Javier Rasero Daparte, Hannelore Aerts, Jesus M. Cortes, Sebastiano Stramaglia, Daniele Marinazzo
Review posted on 20th February 2018
Functional connectivity as measured by resting state fMRI could one day be an important clinical biomarker. This paper attempts to push forward our understanding of intrinsic brain connectivity during rest and while performing a cognitive task.
"Predicting functional networks from region connectivity profiles in task-based versus resting-state fMRI data" by Rosaro et al. has the potential to contribute to our understanding of resting state connectivity meaningfully, but is held back by a confusing and unclear presentation.
After reading the abstract, introduction and the methods section, I was not clear what the authors attempted to predict from connectivity measures. My best guess is that the task was to predict which brain network a brain region belongs to given a vector of its connectivity measures with all other brain regions. A task formulated this way is, however, straightforward if we assume correspondence of connectivity measures across all the input samples. This assumption means that the first value of the vector always corresponds to connectivity with region A, second with region B, etc. for all input samples. The consequence of such encoding is that the connectivity vector for region A will have a correlation value of 1 at first value of the connectivity vector. In other words, the identity of brain regions is represented as noisy one-hot-encoding. All the network or the classifier has to do is to figure out which brain regions correspond to which networks - something that could be done without any knowledge of brain connectivity.
This is just speculation since I was not able to grasp the details of the analysis to confirm what was being predicted and how connectivity was encoded.
To improve clarity in the future revision of the manuscript, I recommend adding a conceptual figure presenting the prediction task in terms of dependent and independent variables (features and labels).
More specific comments:
- The abstract is confusing. "In this study we use a large cohort of publicly available data to test to which extent one can associate a brain region to one of these Intrinsic Connectivity Networks looking only at its connectivity pattern, and examine at how the correspondence between resting and task-based patterns can be mapped in this context." This sentence too long and convoluted.
- Page 3: "we will explore..." -> "We will explore..."
- Page 4: missing citation for the HCP project
- Page 4: "has been proved to increase the quality of the original data" citation needed.
- Page 4: "connectivity map" might be a better term than "correlation image"
- Page 4: How was the assignment of each brain region to a brain network performed? Shen and Yeo's parcellations differ in region definitions.
- Page 5: "Finally, the 282 resulting individual FC matrices were concatenated together" it's unclear if this was done separately for task and rest or the data was combined first.

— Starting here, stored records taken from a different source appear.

Lemma contatoEm_processarEtapa agora k e estado mensagem mensagemLower sender w :
  contatoEm agora k (estados w) ->
  contatoEm agora k
    (estados (snd (processarEtapa agora e estado mensagem mensagemLower sender w))).
Proof.
  intros H.
  assert (Hd : contatoEm agora k (estados (apagarEstado sender w)))
    by (cbn; apply contatoEm_delete, H).
  destruct e; cbn [processarEtapa].
  - apply etapaData_contato, H.
  - destruct (negb (validarHorario mensagem)).
    + apply (contatoEm_listarHorarios agora k sender w H).
    + cbn. apply contatoEm_alter; [reflexivity|exact H].
  - destruct (est_data estado), (est_hora estado); try exact Hd.
    apply contatoEm_agendarServico, Hd.
  - destruct (2 <=? _)%nat; [|exact H].
    destruct (negb (validarHorario _)); [exact H|].
    rewrite estados_cancelarServico. exact Hd.
  - destruct (String.eqb mensagemLower "sim"); [exact Hd|].
    destruct (String.eqb mensagemLower "não"); [|exact H].
    destruct (est_agendamento estado) as [[[nome data] hora]|]; [|exact Hd].
    rewrite estados_cancelarServico. exact Hd.
Qed.
(** * rejoin_slice: joining slices that are adjacent in memory

    Shallow embedding of [src/lib.rs].  A slice reference [&[T]] (or
    [&mut [T]]) is its fat pointer: a start address and a length.  Memory
    is a store from addresses to elements.  The Rust operations run in a
    small state-and-panic monad: they may read or write the store, and
    [expect], an out-of-range index or an arithmetic overflow aborts the
    call with a message.  Lengths are [usize] values of a 64-bit target,
    and the code is run with overflow checks on (debug builds and
    [cargo test]), so an addition past [usize::MAX] panics. *)

From Stdlib Require Import ZArith List String Bool Lia.
Import ListNotations.
Open Scope Z_scope.

(** ** A state monad with panics *)

Inductive outcome (A : Type) : Type :=
| Ret (x : A)
| Panic (msg : string).
Arguments Ret {A} x.
Arguments Panic {A} msg.

Definition M (S A : Type) : Type := S -> outcome (A * S).

Definition ret {S A} (x : A) : M S A := fun s => Ret (x, s).

Definition bind {S A B} (c : M S A) (k : A -> M S B) : M S B :=
  fun s => match c s with
           | Ret (x, s') => k x s'
           | Panic msg => Panic msg
           end.

Definition panic {S A} (msg : string) : M S A := fun _ => Panic msg.
Definition get {S} : M S S := fun s => Ret (s, s).
Definition put {S} (s : S) : M S unit := fun _ => Ret (tt, s).

Notation "x <- c ;; k" := (bind c (fun x => k))
  (at level 61, c at next level, right associativity).

(** [Option::expect] *)
Definition expect {S A} (o : option A) (msg : string) : M S A :=
  match o with
  | Some x => ret x
  | None => panic msg
  end.

(** [Option::map] *)
Definition option_map {A B} (f : A -> B) (o : option A) : option B :=
  match o with Some x => Some (f x) | None => None end.

(** ** [usize] arithmetic *)

(** [usize::MAX] on a 64-bit target. *)
Definition usize_max : Z := 18446744073709551615.

Definition add_overflow_msg : string := "attempt to add with overflow".

(** [x + y] on [usize] with overflow checks: panics past [usize::MAX]. *)
Definition usize_add {S} (x y : nat) : M S nat :=
  if Z.of_nat x + Z.of_nat y <=? usize_max then ret (x + y)%nat
  else panic add_overflow_msg.

(** ** Slices *)

(** A fat pointer [&[T]] / [&mut [T]]: [as_ptr()] and [len()]. *)
Record slice : Type := mk_slice { ptr : Z; len : nat }.

Section Slices.

(** The element type and [size_of::<T>()], which is 0 for zero-sized types. *)
Variable T : Type.
Variable size : nat.

(** The store: the element held at each (element-aligned) address. *)
Definition mem : Type := Z -> T.

(** Address of element [i] of a slice starting at [p]: [p.add(i)]. *)
Definition elem_addr (p : Z) (i : nat) : Z := p + Z.of_nat i * Z.of_nat size.

(** [&s[k..]]: panics when [k > s.len()]; no memory is touched. *)
Definition index_from (s : slice) (k : nat) : M mem slice :=
  if (k <=? len s)%nat
  then ret (mk_slice (elem_addr (ptr s) k) (len s - k))
  else panic "range start index out of range for slice".

(** [&s[..k]]: panics when [k > s.len()]. *)
Definition index_to (s : slice) (k : nat) : M mem slice :=
  if (k <=? len s)%nat
  then ret (mk_slice (ptr s) k)
  else panic "range end index out of range for slice".

(** [s.split_at_mut(k)]: panics when [k > s.len()]. *)
Definition split_at_mut (s : slice) (k : nat) : M mem (slice * slice) :=
  if (k <=? len s)%nat
  then ret (mk_slice (ptr s) k, mk_slice (elem_addr (ptr s) k) (len s - k))
  else panic "mid > len".

(** [s[i]] as an rvalue: bounds-checked read of the store. *)
Definition read (s : slice) (i : nat) : M mem T :=
  if (i <? len s)%nat
  then m <- get ;; ret (m (elem_addr (ptr s) i))
  else panic "index out of bounds".

(** [s[i] = x] through a mutable slice: bounds-checked write. *)
Definition write (s : slice) (i : nat) (x : T) : M mem unit :=
  if (i <? len s)%nat
  then m <- get ;;
       put (fun a => if a =? elem_addr (ptr s) i then x else m a)
  else panic "index out of bounds".

(** [core::ptr::eq]: compares addresses, reads nothing. *)
Definition ptr_eq (p q : Z) : bool := p =? q.

(** [core::slice::from_raw_parts] / [from_raw_parts_mut]. *)
Definition from_raw_parts (p : Z) (n : nat) : slice := mk_slice p n.

(** [SliceExt::try_rejoin] (lines 71-79). *)
Definition try_rejoin (self other : slice) : M mem (option slice) :=
  let self_len := len self in
  self_end <- index_from self self_len ;;
  if ptr_eq (ptr self_end) (ptr other)
  then n <- usize_add (len self) (len other) ;;
       ret (Some (from_raw_parts (ptr self) n))
  else ret None.

(** [SliceExt::try_rejoin_mut] (lines 81-89). *)
Definition try_rejoin_mut (self other : slice) : M mem (option slice) :=
  let self_len := len self in
  self_end <- index_from self self_len ;;
  if ptr_eq (ptr self_end) (ptr other)
  then n <- usize_add (len self) (len other) ;;
       ret (Some (from_raw_parts (ptr self) n))
  else ret None.

Definition not_adjacent_msg : string :=
  "the input slices must be adjacent in memory".

(** [SliceExt::rejoin] (lines 63-65). *)
Definition rejoin (self other : slice) : M mem slice :=
  o <- try_rejoin self other ;;
  expect o not_adjacent_msg.

(** [SliceExt::rejoin_mut] (lines 67-69). *)
Definition rejoin_mut (self other : slice) : M mem slice :=
  o <- try_rejoin_mut self other ;;
  expect o not_adjacent_msg.

(** The adjacency relation of the specification:
    [address(a) + length(a) * element_size == address(b)]. *)
Definition adjacent (a b : slice) : Prop :=
  ptr a + Z.of_nat (len a) * Z.of_nat size = ptr b.

(** Where a slice reference can lie: it starts at a non-negative address
    and its one-past-end address [s[s.len()..].as_ptr()] is a [usize]. *)
Definition in_space (s : slice) : Prop :=
  0 <= ptr s /\ ptr s + Z.of_nat (len s) * Z.of_nat size <= usize_max.

End Slices.

Arguments index_from {T} size s k.
Arguments index_to {T} s k.
Arguments split_at_mut {T} size s k.
Arguments read {T} size s i.
Arguments write {T} size s i x.
Arguments try_rejoin {T} size self other.
Arguments try_rejoin_mut {T} size self other.
Arguments rejoin {T} size self other.
Arguments rejoin_mut {T} size self other.
Lemma mem_read_write off bs m :
  (off + length bs <= length m)%nat -> mem_read off (length bs) (mem_write off bs m) = bs.
Proof.
  intros. unfold mem_read, mem_write.
  rewrite drop_app_length' by (rewrite length_take; lia).
  by rewrite take_app_length.
Qed.

(** A block that starts with [p] when what it is completed with does. *)
Lemma prefix_split {A} (l s p t : list A) :
  l ++ s = p ++ t -> (length p <= length l)%nat -> exists l', l = p ++ l' /\ l' ++ s = t.
Proof.
  intros Heq Hl. exists (drop (length p) l).
  assert (take (length p) l = p) as Hp.
  { rewrite <- (take_app_le l s) by done. rewrite Heq. by rewrite take_app_length. }
  split; [by rewrite <- Hp at 1; rewrite take_drop|].
  rewrite <- (take_drop (length p) l), Hp in Heq. rewrite <- app_assoc in Heq.
  by apply app_inv_head in Heq.
Qed.

Lemma nth_drop_0 {A} n (l : list A) x : nth 0 (drop n l) x = nth n l x.
Proof. rewrite !nth_lookup, lookup_drop. by rewrite Nat.add_0_r. Qed.

Lemma mem_read_drop a n (l : list Z) : mem_read a n l = take n (drop a l).
Proof. done. Qed.

(** * Loops *)

(** What one iteration of a C loop does: go on with a new state, or leave the
    loop (its condition is false, or [break]/[return]) with a result. *)
Inductive ctl (S R : Type) : Type :=
| Continue (s : S)
| Break (r : R).
Arguments Continue {S R} _.
Arguments Break {S R} _.

(** At most [fuel] iterations of [body]; [None] when they are not enough. *)
Fixpoint loop {S R} (fuel : nat) (body : S -> ctl S R) (s : S) : option R :=
  match fuel with
  | O => None
  | Datatypes.S fuel =>
      match body s with
      | Continue s' => loop fuel body s'
      | Break r => Some r
      end
  end.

What dimension were the matrices concatenated along?
- Page 5: was the cross-validation performed across participants or nodes? Or both? If so why?
- Page 6: Table 1 is missing the MLP results
- Prediction accuracy on another dataset (with different acquisition parameters) would be good evidence of the robustness of your findings.
Matan Mazor, Noam Mazor, Roy Mukamel
Review posted on 16th December 2017
Mazor and colleagues in their manuscript titled “Using experimental data as a voucher for study pre-registration” propose a solution that potentially prevents bad actors from pretending that they preregistered the analysis protocol prior to data analysis. This is an interesting approach to an increasingly important problem. Some technical issue might prevent this solution from being practically applicable.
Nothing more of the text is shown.